### Your objective
Below are some records. Print exactly the lines between the one holding "Proof. unfold is_cell_null_dispatch." and the one holding "unfold assign_cell. rewrite", inclusive, and nothing else.
• • • • •
(** C5: DELETE with a condition [column op literal AND|OR ...], read from left to right without
    precedence, keeps exactly the rows that do not satisfy it, in order and with their cells, and
    reports how many are gone; no other table is touched, and the result satisfies the table
    condition again. Conditions: fewer than 2^64 rows, a cell for each row, and in string columns
    at least a string for each row (there are more after an earlier DELETE); the columns exist;
    the literals survive being stored as text: no string with a quote, no number whose shortest
    form differs from its text (1.0 is stored as 1). A comparison uses the string at the row's
    position when the column has strings and the literal is a string, else the cell; NULL flags
    are not consulted. Strings and NULL flags stay where they were, so after the DELETE they
    belong to other rows (see [delete_shifts_strings]). *)
Theorem delete_correct (now : nat → Z) (n : text) (e : QueryEngine) t (c : cond) :
  catalog e !! n = Some t → has_rows t → cond_ok t c → Forall (plain_token uni_alnum uni_upper fmt_float) (cond_tokens c) →
  Z.of_nat (row_count t) < 2 ^ 64 →
  ∃ keep e' t', execute_delete uni_alnum uni_upper xxh3_64 float_bits parse_f64 now (mkDelete n (Some (parts fmt_float (cond_tokens c)))) e =
      (Ok (affected (row_count t - length keep)), e') ∧
    StronglySorted lt keep ∧ (∀ row, row ∈ keep ↔ (row < row_count t)%nat ∧ ¬ cond_sat t c row) ∧
    only_table n e e' ∧ catalog e' !! n = Some t' ∧
    row_count t' = length keep ∧ columns t' = pick_cells keep <$> columns t ∧ column_names t' = column_names t ∧
    string_columns t' = string_columns t ∧ null_bitmaps t' = null_bitmaps t ∧ has_rows t'.
Proof.
  intros Hc Ht Hok Hplain Hn. destruct (eval_where_spec t c Ht Hok Hplain) as (mask & Hm & Hf).
  pose proof (Forall2_length _ _ _ Hf) as Hl. rewrite length_seq in Hl. pose proof (rows_split mask) as Hsplit.
  exists (rows_of false mask). unfold execute_delete. cbn [del_table del_where].
  rewrite (stM_bind_ok _ _ e (mask, map (row_pk t) (true_rows mask)) e).
  2: { rewrite (with_table_ok n _ e t (Ok (mask, map (row_pk t) (true_rows mask))) t Hc).
       - by rewrite set_catalog_id.
       - rewrite (stM_bind_ok _ _ t t t) by done. rewrite (stM_bind_ok _ _ t mask t) by (unfold lift, where_mask; by rewrite Hm). done. }
  cbv beta iota. rewrite true_rows_eq.
  destruct (Nat.eqb_spec (length (rows_of true mask)) 0) as [E|E].
  - exists e, t. split; [cbn; unfold mret, stM_ret; do 3 f_equal; lia|]. split; [apply rows_sorted|]. split; [intros row; apply (rows_flags _ _ _ row Hf)|].
    split; [by split_and!|]. split; [done|]. split; [lia|]. split; [|by split_and!].
    assert (rows_of false mask = seq 0 (row_count t)) as ->.
    { rewrite Hl. unfold rows_of in *. apply filter_all. intros i Hi. apply length_zero_iff_nil in E.
      pose proof (proj1 (elem_of_seq _ _ _) Hi) as Hi'. destruct (lookup_lt_is_Some_2 mask i ltac:(lia)) as [[] Eb]; [|done].
      exfalso. apply (not_elem_of_nil i). rewrite <- E. apply list_elem_of_filter. by split. }
    symmetry. rewrite <- (list_fmap_id (columns t)) at 2. apply list_fmap_ext. intros k col Hcol. apply pick_all_cells.
    exact (Forall_lookup_1 _ _ _ _ (hr_cells _ Ht) Hcol).
  - set (tm := alter (fold_now now (λ pk now tt_, (TemporalM.delete (has_pk pk) now tt_).2) (map (row_pk t) (rows_of true mask))) n (temporals e)).
    rewrite (stM_bind_ok _ _ e tt (set_temporals tm e)) by done.
    assert (remove_rows mask t = (Ok tt, set_row_count (length (rows_of false mask)) (set_columns (pick_cells (rows_of false mask) <$> columns t) t))) as Hr.
    { apply remove_rows_ok; [|done|done]. rewrite <- Hl. apply (hr_cells _ Ht). }
    rewrite (stM_bind_ok _ _ _ tt _ (with_table_ok n _ (set_temporals tm e) t _ _ Hc Hr)).
    eexists _, _. split; [cbn; unfold mret, stM_ret; do 3 f_equal; lia|].
    split; [apply rows_sorted|]. split; [intros row; apply (rows_flags _ _ _ row Hf)|]. split.
    { split; [|done]. intros m Hne. cbn. rewrite lookup_insert_ne by done. split; [done|]. unfold tm. by rewrite lookup_alter_ne. }
    split; [cbn; apply lookup_insert_eq|]. repeat (split; [done|]). apply removed_has_rows; [done|lia].
Qed.

(** ** UPDATE *)

(** [t'] is [t] with the cells at column [i] and row [r] set as [f i r] says. *)
Record updated (f : nat → nat → option Assign) t t' : Prop := {
  up_name : CatalogM.name t' = CatalogM.name t;
  up_names : column_names t' = column_names t;
  up_count : row_count t' = row_count t;
  up_strings : string_columns t' = string_columns t;
  up_schema : schema t' = schema t;
  up_shape : length <$> columns t' = length <$> columns t;
  up_bitmaps : length (null_bitmaps t') = length (null_bitmaps t);
  up_cell i r : (i < length (columns t))%nat → (r < row_count t)%nat →
    cell t' i r = match f i r with Some a => Ok (a_val a) | None => cell t i r end;
  up_null i r : (i < length (columns t))%nat → (r < row_count t)%nat →
    is_cell_null_dispatch t' i r = match f i r with Some a => a_null a | None => is_cell_null_dispatch t i r end
}.

Lemma updated_refl t : updated (λ _ _, None) t t.
Proof. by split. Qed.

Lemma updated_trans f g t t' t'' : updated f t t' → updated g t' t'' →
  updated (λ i r, match g i r with Some a => Some a | None => f i r end) t t''.
Proof.
  intros H1 H2. assert (length (columns t') = length (columns t)) as Hl.
  { pose proof (f_equal length (up_shape _ _ _ H1)) as E. by rewrite !length_fmap in E. }
  split.
  - by rewrite (up_name _ _ _ H2), (up_name _ _ _ H1).
  - by rewrite (up_names _ _ _ H2), (up_names _ _ _ H1).
  - by rewrite (up_count _ _ _ H2), (up_count _ _ _ H1).
  - by rewrite (up_strings _ _ _ H2), (up_strings _ _ _ H1).
  - by rewrite (up_schema _ _ _ H2), (up_schema _ _ _ H1).
  - by rewrite (up_shape _ _ _ H2), (up_shape _ _ _ H1).
  - by rewrite (up_bitmaps _ _ _ H2), (up_bitmaps _ _ _ H1).
  - intros i r Hi Hr. rewrite (up_cell _ _ _ H2) by (rewrite ?Hl, ?(up_count _ _ _ H1); done).
    destruct (g i r); [done|]. by apply (up_cell _ _ _ H1).
  - intros i r Hi Hr. rewrite (up_null _ _ _ H2) by (rewrite ?Hl, ?(up_count _ _ _ H1); done).
    destruct (g i r); [done|]. by apply (up_null _ _ _ H1).
Qed.

Lemma updated_ext f g t t' : (∀ i r, f i r = g i r) → updated f t t' → updated g t t'.
Proof. intros E []. split; try done; intros i r; rewrite <- E; auto. Qed.

Lemma updated_ok f t t' : updated f t t' → has_rows t → has_rows t'.
Proof.
  intros H [H1 H2 H3]. assert (length (columns t') = length (columns t)) as Hl.
  { pose proof (f_equal length (up_shape _ _ _ H)) as E. by rewrite !length_fmap in E. }
  split.
  - by rewrite (up_names _ _ _ H), Hl.
  - rewrite (up_count _ _ _ H). apply (Forall_fmap length (λ n, n = row_count t)).
    rewrite (up_shape _ _ _ H). by apply Forall_fmap.
  - intros i sc. unfold string_col. rewrite (up_strings _ _ _ H), (up_count _ _ _ H). apply H3.
Qed.

Lemma set_bit_lookup (row r : nat) (b : bool) (l : list bool) : (row < length l)%nat →
  default false (<[row := b]> l !! r) = if decide (r = row) then b else default false (l !! r).
Proof.
  intros Hrow. case_decide as E; [subst; by rewrite list_lookup_insert_eq|]. by rewrite list_lookup_insert_ne by done.
Qed.

Lemma pad_lookup n bm r : default false (NullVec.bits (pad_bitmap n bm) !! r) = NullVec.is_null r bm.
Proof.
  unfold pad_bitmap, NullVec.is_null. cbn [NullVec.bits]. destruct (decide (r < length (NullVec.bits bm))%nat) as [H|H].
  - by rewrite lookup_app_l.
  - rewrite lookup_app_r by lia. rewrite (lookup_ge_None_2 (NullVec.bits bm)) by lia.
    destruct (replicate _ _ !! _) as [b|] eqn:E; [|done]. by apply lookup_replicate_1 in E as [-> _].
Qed.

Lemma assigned_null row b o r :
  from_option (NullVec.is_null r) false (assigned_bitmap row b o) = if decide (r = row) then b else from_option (NullVec.is_null r) false o.
Proof.
  assert (∀ bm, (row < length (NullVec.bits (pad_bitmap (S row) bm)))%nat) as Hlen
    by (intros bm; unfold pad_bitmap, NullVec.len; cbn [NullVec.bits]; rewrite length_app, length_replicate; lia).
  unfold assigned_bitmap. destruct b.
  - cbn [from_option]. unfold NullVec.is_null, NullVec.set_null. rewrite bool_decide_true by apply Hlen. cbn [NullVec.bits].
    rewrite set_bit_lookup by apply Hlen.
    destruct (decide (r = row)); [done|]. rewrite pad_lookup. destruct o as [bm|]; [done|]. cbn [default from_option]. unfold NullVec.is_null.
    rewrite pad_lookup. done.
  - destruct o as [bm|]; cbn [fmap option_fmap option_map from_option]; [|by case_decide].
    unfold NullVec.is_null, NullVec.set_non_null. rewrite bool_decide_true by apply Hlen. cbn [NullVec.bits].
    rewrite set_bit_lookup by apply Hlen.
    by destruct (decide (r = row)); [|rewrite pad_lookup].
Qed.

Lemma null_lookup t i r : is_cell_null_dispatch t i r = from_option (NullVec.is_null r) false (bitmap t i).
Proof. unfold is_cell_null_dispatch. by destruct (bitmap t i). Qed.

Lemma assign_cell_spec t row a : has_rows t → (a_col a < length (columns t))%nat → (length (columns t) <= length (null_bitmaps t))%nat →
  (row < row_count t)%nat →
  ∃ t', assign_cell row a t = (Ok tt, t') ∧ updated (λ i r, if decide (i = a_col a ∧ r = row) then Some a else None) t t'.
Proof.
  intros Ht Hi Hb Hrow. destruct (lookup_lt_is_Some_2 _ _ Hi) as [col Hcol].
  pose proof (Forall_lookup_1 _ _ _ _ (hr_cells _ Ht) Hcol) as Hlen. simpl in Hlen.
  unfold assign_cell. rewrite Hcol. rewrite (proj2 (Nat.ltb_lt _ _)) by lia. eexists. split; [done|].
  split; cbn [CatalogM.name column_names row_count string_columns schema columns null_bitmaps set_bitmaps set_columns]; try done.
  - rewrite list_fmap_insert, length_insert. apply list_insert_id. by rewrite list_lookup_fmap, Hcol.
  - by rewrite length_alter.
  - intros i r Hi' Hr. unfold cell. cbn [columns set_bitmaps set_columns]. destruct (decide (i = a_col a)) as [->|Hne].
    + rewrite list_lookup_insert_eq by done. rewrite Hcol. cbn [mbind option_bind]. destruct (decide (r = row)) as [->|Hne].
      * rewrite decide_True by done. by rewrite list_lookup_insert_eq by lia.
      * rewrite decide_False by tauto. by rewrite list_lookup_insert_ne by done.
    + rewrite list_lookup_insert_ne by done. by rewrite decide_False by tauto.
  - intros i r Hi' Hr. rewrite !null_lookup. unfold bitmap. cbn [null_bitmaps set_bitmaps].
    destruct (decide (i = a_col a)) as [->|Hne].
    + rewrite list_lookup_alter_eq. destruct (lookup_lt_is_Some_2 (null_bitmaps t) (a_col a)) as [o Ho]; [lia|]. rewrite Ho. cbn.
      change (match ?x with Some a => Some a | None => None end) with x. unfold mjoin, option_join. rewrite assigned_null.
      destruct (decide (r = row)); [by rewrite decide_True by done|by rewrite decide_False by tauto].
    + rewrite list_lookup_alter_ne by done. by rewrite decide_False by tauto.
Qed.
• • • • •
### Result for this task
Proof. unfold is_cell_null_dispatch. by destruct (bitmap t i). Qed.

Lemma assign_cell_spec t row a : has_rows t → (a_col a < length (columns t))%nat → (length (columns t) <= length (null_bitmaps t))%nat →
  (row < row_count t)%nat →
  ∃ t', assign_cell row a t = (Ok tt, t') ∧ updated (λ i r, if decide (i = a_col a ∧ r = row) then Some a else None) t t'.
Proof.
  intros Ht Hi Hb Hrow. destruct (lookup_lt_is_Some_2 _ _ Hi) as [col Hcol].
  pose proof (Forall_lookup_1 _ _ _ _ (hr_cells _ Ht) Hcol) as Hlen. simpl in Hlen.
  unfold assign_cell. rewrite Hcol. rewrite (proj2 (Nat.ltb_lt _ _)) by lia. eexists. split; [done|].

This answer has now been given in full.